Greg Lehman talks about why pain science and biomechanics need to be reconciled. People think that pain science challenges everything in biomechanics, but it doesn’t. It challenges it a little. We can and should still use biomechanics. It’s still important but you have to add all the psycho social stuff to it as well. We talk about biomechanics research, how and why to use alignment, how the musculoskeletal systems is allowed to look weird, tendon research and why it’s OK to poke the bear (not hump it).
“The structure of the Musculoskeletal system is allowed to look weird. It’s allowed to deviate from the proposed ideals of everything upright and stacked and aligned. It can do that and be healthy and strong and pain free. It can have a massive scoliosis or kyphosis and be fine, and that challenges a lot of people. There’s this idea that when you go out of alignment you get into trouble and that’s just not well supported at all.”
Greg Lehman is a Physiotherapist and Chiropractor who treats Musculoskeletal disorders within a Biopsychosocial Model.
- Greg Lehman’s work with Dr. Stuart McGill was a huge deal for him. Stu was and is one of the most important biomechanics researchers out there. They agree on a lot and disagree on other things as Greg’s opinions have changed.
- One of Greg’s favorite studies early in his research career challenged the idea that you can activate the lower part of the rectus abdominis.
- Why do pain science and biomechanics need to be reconciled? Biomechanics is still important. It’s just that we get lost in the minutia.
- People often think oh you have a funny looking scapula, we have to get in the right position and improve its stability but that’s just not well supported. And you can almost say that about every joint.
- Damage and degeneration are poorly correlated with pain.
- Subtle changes as being a driver of pain or dysfunction irk me. It’s just not justified. Forget the research. It doesn’t even make sense. I’m confronted with people’s abilities all the time.

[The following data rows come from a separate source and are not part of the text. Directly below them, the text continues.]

(** A full store of exactly [MAX_CACHED_IMAGES] entries has one victim. *)
Lemma victims_single store :
  List.length store = MAX_CACHED_IMAGES ->
  exists u, victims store = [u] /\
    forall x, In x store -> addedDatetime (snd u) <= addedDatetime (snd x).
Proof.
  intros Hlen. destruct (victims_oldest store) as (front & u & E & Hmin); [lia|].
  exists u. split; [|exact Hmin].
  assert (L := length_victims store ltac:(lia)).
  rewrite E, length_app, Hlen in L. unfold MAX_CACHED_IMAGES in L. simpl in L.
  destruct front; [exact E | simpl in L; lia].
Qed.

(** With distinct keys, eviction from a full store leaves exactly
    [MAX_CACHED_IMAGES - 1] entries. *)
Lemma length_evict_full store :
  NoDup (Object_keys store) ->
  (MAX_CACHED_IMAGES <= List.length store)%nat ->
  List.length (evict store) = (MAX_CACHED_IMAGES - 1)%nat.
Proof.
  intros ND Hfull. unfold evict, Object_keys. rewrite length_map.
  apply Nat.leb_le in Hfull as Hb. rewrite Hb. unfold Object_entries, slice.
  set (sorted := sort newest_first store).
  set (vs := skipn (MAX_CACHED_IMAGES - 1) sorted).
  rewrite delete_all_filter.
  assert (P : Permutation store sorted) by (symmetry; apply sort_perm).
  rewrite (Permutation_length (filter_permutation (spared vs) _ _ P)).
  rewrite <- (firstn_skipn (MAX_CACHED_IMAGES - 1) sorted) at 1.
  rewrite filter_app, length_app. fold vs.
  rewrite (filter_none (spared vs) vs), (filter_all (spared vs)).
  - rewrite length_firstn, <- (Permutation_length P). cbn [List.length]. lia.
  - intros x Hx. unfold spared. apply negb_true_iff.
    destruct (existsb _ _) eqn:E; [|reflexivity]. exfalso.
    apply existsb_exists in E. destruct E as (k & Hk & E).
    apply String.eqb_eq in E. subst k.
    assert (NDs : NoDup (Object_keys sorted)).
    { unfold Object_keys. eapply Permutation_NoDup; [apply Permutation_map, P | exact ND]. }
    rewrite <- (firstn_skipn (MAX_CACHED_IMAGES - 1) sorted) in NDs.
    unfold Object_keys in NDs. rewrite map_app in NDs.
    apply (NoDup_app_disjoint _ _ (fst x) NDs); [now apply in_map | exact Hk].
  - intros x Hx. unfold spared. apply negb_false_iff, existsb_exists.
    exists (fst x). split; [|apply String.eqb_refl].
    unfold Object_keys. now apply in_map.
Qed.

Lemma evict_NoDup store :
  NoDup (Object_keys store) -> NoDup (Object_keys (evict store)).
Proof.
  intros ND. rewrite evict_victims, delete_all_filter. now apply NoDup_keys_filter.
Qed.

Lemma has_key_filter {V} (q : string -> bool) k (o : list (string * V)) :
  has_key k (filter (fun kv => q (fst kv)) o) = has_key k o && q k.
Proof.
  unfold has_key. induction o as [|[k' v'] o IH]; simpl; [reflexivity|].
  destruct (String.eqb k k') eqn:E.
  - apply String.eqb_eq in E. subst k'. destruct (q k) eqn:Q; simpl.
    + now rewrite String.eqb_refl.
    + rewrite IH. apply andb_false_r.
  - destruct (q k'); simpl; [rewrite E|]; exact IH.
Qed.

Lemma has_key_evict k store :
  has_key k (evict store)
  = has_key k store && negb (existsb (String.eqb k) (Object_keys (victims store))).
Proof.
  rewrite evict_victims, delete_all_filter.
  exact (has_key_filter
           (fun k => negb (existsb (String.eqb k) (Object_keys (victims store)))) k store).
Qed.

(** ** Reading and writing the world *)

Lemma stored_putInfo now k pe w :
  stored (exec (putInfo now k pe) w) = assign k (stamp pe now) (evict (stored w)).
Proof. destruct w as [[[raw|s]|] hist log n]; reflexivity. Qed.

Lemma localStorage_putInfo now k pe w :
  localStorage (exec (putInfo now k pe) w)
  = Some (JSON_stringify (assign k (stamp pe now) (evict (stored w)))).
Proof. destruct w as [[[raw|s]|] hist log n]; reflexivity. Qed.

Lemma stored_putDimensions now k d w :
  stored (exec (putDimensions now k d) w)
  = assign k (stamp (with_dimensions (lookup k (stored w)) d) now) (evict (stored w)).
Proof. destruct w as [[[raw|s]|] hist log n]; reflexivity. Qed.

Lemma stored_putFileInfo now k f w :
  stored (exec (putFileInfo now k f) w)
  = assign k (stamp (with_fileInfo (lookup k (stored w)) f) now) (evict (stored w)).
Proof. destruct w as [[[raw|s]|] hist log n]; reflexivity. Qed.

Lemma entry_of_stored k w : entry_of k w = lookup k (stored w).
Proof. destruct w as [[[raw|s]|] hist log n]; reflexivity. Qed.

(** Reading does not change what is stored. *)
Lemma stored_read op w :
  (forall k, write_time k op = None) -> stored (exec (step op) w) = stored w.
Proof.
  intros H. destruct op as [| k | k | k | now k e | now k d | now k f];
    try (destruct w as [[[raw|s]|] hist log n]; reflexivity);
    specialize (H k); simpl in H; rewrite String.eqb_refl in H; discriminate.
Qed.

(** A write of [k] at time [t] stores an entry stamped [t] under [k]. *)
Lemma step_write op k t w :
  write_time k op = Some t ->
  exists e, entry_of k (exec (step op) w) = Some e /\ addedDatetime e = t.
Proof.
  destruct op as [| k' | k' | k' | now k' pe | now k' d | now k' f]; simpl;
    try discriminate.
  all: destruct (String.eqb_spec k' k) as [-> | Hne]; try discriminate.
  all: intros [= ->]; rewrite entry_of_stored.
  - rewrite stored_putInfo, lookup_assign_eq. eauto.
  - rewrite stored_putDimensions, lookup_assign_eq. eauto.
  - rewrite stored_putFileInfo, lookup_assign_eq. eauto.
Qed.

(** An operation that is not a write of [k] leaves the entry of [k] as it
    was, if it leaves it at all. *)
Lemma step_other op k e w :
  write_time k op = None ->
  entry_of k (exec (step op) w) = Some e -> entry_of k w = Some e.
Proof.
  rewrite !entry_of_stored.
  destruct op as [| k' | k' | k' | now k' pe | now k' d | now k' f];
    cbn [write_time];
    try (intros _; rewrite stored_read; [tauto | reflexivity]).
  all: destruct (String.eqb_spec k' k) as [-> | Hne]; try discriminate; intros _.
  all: cbn [step].
  - rewrite stored_putInfo, lookup_assign_ne by congruence. apply lookup_evict_Some.
  - rewrite stored_putDimensions, lookup_assign_ne by congruence. apply lookup_evict_Some.
  - rewrite stored_putFileInfo, lookup_assign_ne by congruence. apply lookup_evict_Some.
Qed.

(** ** The cache *)

(** C1. Whatever the world holds under the cache key (nothing, malformed
    text or a store of any size) and whatever is written, the store that
    [putInfo] has persisted when it returns has at most [MAX_CACHED_IMAGES]
    (30) entries. *)
Theorem putInfo_capacity (w : World) (now : Z) (k : string) (pe : PartialEntry) :
  exists store,
    localStorage (exec (putInfo now k pe) w) = Some (JSON_stringify store) /\
    stored (exec (putInfo now k pe) w) = store /\
    (List.length (Object_keys store) <= MAX_CACHED_IMAGES)%nat.
Proof.
  exists (assign k (stamp pe now) (evict (stored w))).
  split; [apply localStorage_putInfo|]. split; [apply stored_putInfo|].
  unfold Object_keys. rewrite length_map, length_assign.
  pose proof (length_evict (stored w)) as H. unfold MAX_CACHED_IMAGES in *.
  destruct (has_key k (evict (stored w))); lia.
Qed.

(** C2, as claimed, fails: [putInfo] does not merge. Writing only the
    dimensions of a key whose entry holds a [fileInfo] stores an entry without
    [fileInfo]. *)
Lemma putInfo_merge_counterexample :
  ~ (forall w now k pe e,
        entry_of k w = Some e ->
        exists e', entry_of k (exec (putInfo now k pe) w) = Some e' /\
          (dimensions e <> None -> p_dimensions pe = None -> dimensions e' <> None) /\
          (fileInfo e <> None -> p_fileInfo pe = None -> fileInfo e' <> None)).
Proof.
  intros H.
  destruct (H (world_of [("https://example.org/a.png", mkCacheEntry None (Some png) 1)])
              2 "https://example.org/a.png"
              (mkPartialEntry (Some (mkDimensions 600 600)) None)
              (mkCacheEntry None (Some png) 1) eq_refl)
    as (e' & He' & _ & Hf).
  vm_compute in He'. injection He' as <-. apply Hf; [discriminate | reflexivity | reflexivity].
Qed.

(** C2, amended. [putInfo(key, partialEntry)] replaces the entry of [key]:
    the entry stored afterwards has exactly the payload fields of
    [partialEntry] (a field absent from it is absent afterwards, whatever
    the prior entry held) and the current time as [addedDatetime]. *)
Theorem putInfo_replaces_entry (w : World) (now : Z) (k : string) (pe : PartialEntry) :
  entry_of k (exec (putInfo now k pe) w)
  = Some (mkCacheEntry (p_dimensions pe) (p_fileInfo pe) now).
Proof. rewrite entry_of_stored, stored_putInfo. apply lookup_assign_eq. Qed.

- Biomechanics of alignment is great for high load activities. Or it might be important when the teacher is correcting the poses you’re just feeling your body differently. So then it’s an interoception thing. And it changes your habits. And that’s worthwhile to start feeling your body in different ways but it’s not necessarily that you’ve moved into a better one, it’s just a different one.
- Spinal flexion – the crux of that argument is, how well does the disc adapt? That’s where we’re stuck. If discs wear away with repeated use then we’re in trouble then we should minimize flexion. If the discs are adaptable like other tissues. Then maybe repeated spinal flexion would be good – anabolic instead of catabolic. But we don’t have the studies.
- Poking the bear – we’re allowed to poke into discomfort. Because pain means that there’s pain. It doesn’t tell us that they’re damaged. It just tells us that their alarm is on. So we respect pain but just because it hurts doesn’t mean you have to stop.
- Tendinosis and tendinopathy…Load the tendon, ask it to adapt and don’t do too much. Make it a better tendon.
- Length tension curve – we have to train muscles to function at any length. Not only from the “ideal” neutral.